(Data excerpts)
▶

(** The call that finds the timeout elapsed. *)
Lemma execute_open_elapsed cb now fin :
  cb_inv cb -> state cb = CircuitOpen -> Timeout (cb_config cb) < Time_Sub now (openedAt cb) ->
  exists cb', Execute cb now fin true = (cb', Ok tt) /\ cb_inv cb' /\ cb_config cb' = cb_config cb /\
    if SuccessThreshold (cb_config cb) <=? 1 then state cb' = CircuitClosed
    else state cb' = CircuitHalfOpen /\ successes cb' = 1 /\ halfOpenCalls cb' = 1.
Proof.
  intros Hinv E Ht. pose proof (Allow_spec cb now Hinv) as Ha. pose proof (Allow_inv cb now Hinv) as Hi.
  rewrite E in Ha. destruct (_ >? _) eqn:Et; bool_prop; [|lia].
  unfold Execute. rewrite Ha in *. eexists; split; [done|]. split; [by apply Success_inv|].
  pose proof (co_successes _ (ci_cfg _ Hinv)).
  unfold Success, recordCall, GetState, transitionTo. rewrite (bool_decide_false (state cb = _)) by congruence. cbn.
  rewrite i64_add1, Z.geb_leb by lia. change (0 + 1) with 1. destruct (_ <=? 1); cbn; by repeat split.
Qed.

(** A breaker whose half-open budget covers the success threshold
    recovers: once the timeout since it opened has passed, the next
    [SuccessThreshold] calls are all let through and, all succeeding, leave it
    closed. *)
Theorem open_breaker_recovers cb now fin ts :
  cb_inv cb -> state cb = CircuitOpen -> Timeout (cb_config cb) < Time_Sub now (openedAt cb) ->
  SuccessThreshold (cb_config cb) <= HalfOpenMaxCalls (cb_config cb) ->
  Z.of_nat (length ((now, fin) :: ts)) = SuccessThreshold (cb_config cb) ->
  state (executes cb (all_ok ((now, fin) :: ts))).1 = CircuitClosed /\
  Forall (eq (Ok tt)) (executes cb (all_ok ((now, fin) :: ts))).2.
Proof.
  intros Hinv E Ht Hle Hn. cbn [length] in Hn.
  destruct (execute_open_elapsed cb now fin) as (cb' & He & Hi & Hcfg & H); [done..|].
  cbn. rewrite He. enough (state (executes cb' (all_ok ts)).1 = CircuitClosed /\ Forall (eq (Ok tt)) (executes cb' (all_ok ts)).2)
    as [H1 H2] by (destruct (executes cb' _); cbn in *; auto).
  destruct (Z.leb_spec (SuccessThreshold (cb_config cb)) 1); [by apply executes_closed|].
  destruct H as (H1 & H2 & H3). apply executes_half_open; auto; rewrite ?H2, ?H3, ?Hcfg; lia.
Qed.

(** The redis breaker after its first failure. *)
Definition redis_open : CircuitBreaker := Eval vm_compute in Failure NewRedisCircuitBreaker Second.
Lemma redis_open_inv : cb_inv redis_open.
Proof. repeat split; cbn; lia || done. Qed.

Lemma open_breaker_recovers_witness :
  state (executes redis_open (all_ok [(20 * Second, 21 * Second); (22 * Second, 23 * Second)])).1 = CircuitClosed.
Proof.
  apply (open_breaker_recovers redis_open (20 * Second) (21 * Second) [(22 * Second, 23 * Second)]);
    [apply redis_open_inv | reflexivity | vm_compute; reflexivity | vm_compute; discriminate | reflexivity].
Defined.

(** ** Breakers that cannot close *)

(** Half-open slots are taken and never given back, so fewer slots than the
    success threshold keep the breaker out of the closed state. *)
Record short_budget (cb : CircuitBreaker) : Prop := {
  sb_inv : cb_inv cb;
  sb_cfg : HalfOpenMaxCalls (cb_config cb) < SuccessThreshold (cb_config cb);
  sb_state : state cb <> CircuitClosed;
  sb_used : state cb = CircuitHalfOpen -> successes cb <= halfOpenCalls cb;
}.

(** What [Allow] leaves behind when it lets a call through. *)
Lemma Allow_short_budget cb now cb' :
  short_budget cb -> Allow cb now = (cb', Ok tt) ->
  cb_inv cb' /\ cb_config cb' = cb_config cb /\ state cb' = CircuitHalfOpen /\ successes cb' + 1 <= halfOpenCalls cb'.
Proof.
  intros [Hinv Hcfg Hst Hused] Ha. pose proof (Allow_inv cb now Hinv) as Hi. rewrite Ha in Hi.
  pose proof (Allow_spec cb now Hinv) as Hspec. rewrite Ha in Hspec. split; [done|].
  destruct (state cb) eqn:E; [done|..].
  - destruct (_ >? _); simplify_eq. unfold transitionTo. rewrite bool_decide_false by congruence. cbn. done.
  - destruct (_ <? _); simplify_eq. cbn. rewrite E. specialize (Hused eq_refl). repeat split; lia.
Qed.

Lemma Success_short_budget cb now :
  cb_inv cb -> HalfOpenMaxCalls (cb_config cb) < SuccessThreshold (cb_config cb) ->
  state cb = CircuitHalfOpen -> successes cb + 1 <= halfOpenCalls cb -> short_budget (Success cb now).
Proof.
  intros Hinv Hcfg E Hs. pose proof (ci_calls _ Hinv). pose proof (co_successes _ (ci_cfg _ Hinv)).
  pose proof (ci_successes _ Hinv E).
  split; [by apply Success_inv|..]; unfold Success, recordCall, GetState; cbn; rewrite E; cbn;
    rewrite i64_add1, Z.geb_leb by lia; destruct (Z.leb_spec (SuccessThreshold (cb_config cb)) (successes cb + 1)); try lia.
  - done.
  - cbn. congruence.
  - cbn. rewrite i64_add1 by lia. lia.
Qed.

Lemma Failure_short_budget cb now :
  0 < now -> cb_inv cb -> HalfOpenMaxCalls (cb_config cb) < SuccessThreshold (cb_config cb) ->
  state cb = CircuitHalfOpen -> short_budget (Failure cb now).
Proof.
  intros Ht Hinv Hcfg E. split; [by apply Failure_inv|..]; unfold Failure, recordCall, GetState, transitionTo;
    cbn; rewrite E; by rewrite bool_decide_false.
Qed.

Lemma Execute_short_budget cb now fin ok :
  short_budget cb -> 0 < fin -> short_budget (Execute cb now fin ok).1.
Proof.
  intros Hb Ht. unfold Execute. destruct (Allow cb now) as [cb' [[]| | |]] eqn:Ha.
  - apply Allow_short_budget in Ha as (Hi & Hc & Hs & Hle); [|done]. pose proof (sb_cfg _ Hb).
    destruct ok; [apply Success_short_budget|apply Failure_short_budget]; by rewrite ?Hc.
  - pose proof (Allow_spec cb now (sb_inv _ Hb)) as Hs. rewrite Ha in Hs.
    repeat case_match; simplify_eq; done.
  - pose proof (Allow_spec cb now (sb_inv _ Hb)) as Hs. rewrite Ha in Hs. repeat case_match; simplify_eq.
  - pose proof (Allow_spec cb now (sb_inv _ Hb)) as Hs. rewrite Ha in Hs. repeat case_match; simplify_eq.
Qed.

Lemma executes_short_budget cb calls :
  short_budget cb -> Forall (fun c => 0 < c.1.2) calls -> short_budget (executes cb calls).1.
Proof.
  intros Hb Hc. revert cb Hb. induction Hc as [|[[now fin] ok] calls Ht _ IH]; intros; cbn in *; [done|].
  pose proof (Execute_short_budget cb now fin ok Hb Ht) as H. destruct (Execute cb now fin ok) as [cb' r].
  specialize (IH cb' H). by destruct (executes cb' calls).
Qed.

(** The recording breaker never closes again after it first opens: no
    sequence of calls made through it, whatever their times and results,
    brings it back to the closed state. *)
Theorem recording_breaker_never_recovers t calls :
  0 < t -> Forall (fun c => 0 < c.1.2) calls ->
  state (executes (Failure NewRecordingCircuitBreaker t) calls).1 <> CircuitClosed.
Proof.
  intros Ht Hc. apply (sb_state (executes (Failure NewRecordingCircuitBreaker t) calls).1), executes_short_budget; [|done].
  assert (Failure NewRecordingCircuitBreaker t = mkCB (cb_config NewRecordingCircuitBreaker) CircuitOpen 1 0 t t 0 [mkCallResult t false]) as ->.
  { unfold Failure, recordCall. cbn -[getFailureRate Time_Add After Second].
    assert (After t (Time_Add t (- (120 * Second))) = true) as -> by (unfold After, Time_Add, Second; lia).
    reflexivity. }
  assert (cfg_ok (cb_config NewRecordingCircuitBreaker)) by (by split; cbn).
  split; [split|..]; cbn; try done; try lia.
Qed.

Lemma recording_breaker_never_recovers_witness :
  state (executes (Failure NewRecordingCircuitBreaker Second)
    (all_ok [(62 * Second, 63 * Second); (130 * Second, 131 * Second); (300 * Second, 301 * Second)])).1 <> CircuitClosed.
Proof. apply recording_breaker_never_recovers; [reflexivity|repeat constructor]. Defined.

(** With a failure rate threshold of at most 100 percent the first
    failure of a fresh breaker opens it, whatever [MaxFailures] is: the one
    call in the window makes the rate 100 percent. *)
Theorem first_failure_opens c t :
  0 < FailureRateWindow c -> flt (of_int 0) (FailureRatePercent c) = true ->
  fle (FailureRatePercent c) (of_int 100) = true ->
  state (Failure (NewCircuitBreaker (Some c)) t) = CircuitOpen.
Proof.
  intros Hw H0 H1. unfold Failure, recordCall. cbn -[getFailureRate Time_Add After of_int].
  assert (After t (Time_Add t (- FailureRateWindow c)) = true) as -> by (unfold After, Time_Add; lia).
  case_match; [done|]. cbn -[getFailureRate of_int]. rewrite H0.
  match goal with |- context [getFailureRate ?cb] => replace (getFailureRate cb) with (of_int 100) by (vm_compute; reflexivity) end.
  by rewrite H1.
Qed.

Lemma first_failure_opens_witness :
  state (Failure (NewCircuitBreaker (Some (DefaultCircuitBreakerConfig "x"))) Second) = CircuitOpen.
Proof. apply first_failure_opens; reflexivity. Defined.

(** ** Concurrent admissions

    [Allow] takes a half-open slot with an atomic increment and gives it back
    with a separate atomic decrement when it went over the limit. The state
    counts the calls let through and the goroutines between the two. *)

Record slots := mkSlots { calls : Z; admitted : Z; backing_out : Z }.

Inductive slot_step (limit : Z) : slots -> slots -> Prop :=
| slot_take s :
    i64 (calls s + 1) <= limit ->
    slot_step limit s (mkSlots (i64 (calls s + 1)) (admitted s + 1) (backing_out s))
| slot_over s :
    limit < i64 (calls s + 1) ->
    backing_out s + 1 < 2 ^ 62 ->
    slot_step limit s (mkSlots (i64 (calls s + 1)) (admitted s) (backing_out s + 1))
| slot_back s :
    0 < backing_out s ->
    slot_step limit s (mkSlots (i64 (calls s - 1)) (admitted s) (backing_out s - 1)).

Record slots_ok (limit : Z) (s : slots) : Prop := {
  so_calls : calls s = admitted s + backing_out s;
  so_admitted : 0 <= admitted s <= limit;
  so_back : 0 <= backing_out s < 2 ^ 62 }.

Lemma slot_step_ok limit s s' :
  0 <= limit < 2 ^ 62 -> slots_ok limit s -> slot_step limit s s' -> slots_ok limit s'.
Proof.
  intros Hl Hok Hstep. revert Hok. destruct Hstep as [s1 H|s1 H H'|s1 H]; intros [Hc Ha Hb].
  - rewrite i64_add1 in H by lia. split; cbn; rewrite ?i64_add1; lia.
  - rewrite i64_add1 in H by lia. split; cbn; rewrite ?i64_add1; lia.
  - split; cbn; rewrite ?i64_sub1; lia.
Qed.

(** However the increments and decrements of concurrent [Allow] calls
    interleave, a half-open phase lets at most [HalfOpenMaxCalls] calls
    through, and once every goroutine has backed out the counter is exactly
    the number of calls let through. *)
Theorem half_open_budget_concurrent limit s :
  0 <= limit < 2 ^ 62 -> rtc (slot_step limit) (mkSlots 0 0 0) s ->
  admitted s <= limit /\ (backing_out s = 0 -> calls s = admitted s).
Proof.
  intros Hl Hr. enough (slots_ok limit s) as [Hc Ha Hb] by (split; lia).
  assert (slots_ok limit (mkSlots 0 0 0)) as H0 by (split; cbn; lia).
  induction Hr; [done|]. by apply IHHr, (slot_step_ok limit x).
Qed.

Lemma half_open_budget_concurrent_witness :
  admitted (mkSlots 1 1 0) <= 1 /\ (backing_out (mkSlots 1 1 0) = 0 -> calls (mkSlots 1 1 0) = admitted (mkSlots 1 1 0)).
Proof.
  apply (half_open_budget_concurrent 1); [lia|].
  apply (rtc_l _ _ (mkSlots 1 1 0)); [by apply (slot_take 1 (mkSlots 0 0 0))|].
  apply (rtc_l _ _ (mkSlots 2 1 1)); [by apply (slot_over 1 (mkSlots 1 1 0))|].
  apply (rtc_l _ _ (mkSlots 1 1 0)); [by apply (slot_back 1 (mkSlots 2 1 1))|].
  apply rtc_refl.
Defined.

◀

(Assigned task) Your job is to print exactly the lines that run from the top of the entries through the line with "destruct (Z.leb_spec (SuccessThreshold (cb_config cb)) 1);", and no others.

(Answer space)
(** The call that finds the timeout elapsed. *)
Lemma execute_open_elapsed cb now fin :
  cb_inv cb -> state cb = CircuitOpen -> Timeout (cb_config cb) < Time_Sub now (openedAt cb) ->
  exists cb', Execute cb now fin true = (cb', Ok tt) /\ cb_inv cb' /\ cb_config cb' = cb_config cb /\
    if SuccessThreshold (cb_config cb) <=? 1 then state cb' = CircuitClosed
    else state cb' = CircuitHalfOpen /\ successes cb' = 1 /\ halfOpenCalls cb' = 1.
Proof.
  intros Hinv E Ht. pose proof (Allow_spec cb now Hinv) as Ha. pose proof (Allow_inv cb now Hinv) as Hi.
  rewrite E in Ha. destruct (_ >? _) eqn:Et; bool_prop; [|lia].
  unfold Execute. rewrite Ha in *. eexists; split; [done|]. split; [by apply Success_inv|].
  pose proof (co_successes _ (ci_cfg _ Hinv)).
  unfold Success, recordCall, GetState, transitionTo. rewrite (bool_decide_false (state cb = _)) by congruence. cbn.
  rewrite i64_add1, Z.geb_leb by lia. change (0 + 1) with 1. destruct (_ <=? 1); cbn; by repeat split.
Qed.

(** A breaker whose half-open budget covers the success threshold
    recovers: once the timeout since it opened has passed, the next
    [SuccessThreshold] calls are all let through and, all succeeding, leave it
    closed. *)
Theorem open_breaker_recovers cb now fin ts :
  cb_inv cb -> state cb = CircuitOpen -> Timeout (cb_config cb) < Time_Sub now (openedAt cb) ->
  SuccessThreshold (cb_config cb) <= HalfOpenMaxCalls (cb_config cb) ->
  Z.of_nat (length ((now, fin) :: ts)) = SuccessThreshold (cb_config cb) ->
  state (executes cb (all_ok ((now, fin) :: ts))).1 = CircuitClosed /\
  Forall (eq (Ok tt)) (executes cb (all_ok ((now, fin) :: ts))).2.
Proof.
  intros Hinv E Ht Hle Hn. cbn [length] in Hn.
  destruct (execute_open_elapsed cb now fin) as (cb' & He & Hi & Hcfg & H); [done..|].
  cbn. rewrite He. enough (state (executes cb' (all_ok ts)).1 = CircuitClosed /\ Forall (eq (Ok tt)) (executes cb' (all_ok ts)).2)
    as [H1 H2] by (destruct (executes cb' _); cbn in *; auto).
  destruct (Z.leb_spec (SuccessThreshold (cb_config cb)) 1); [by apply executes_closed|].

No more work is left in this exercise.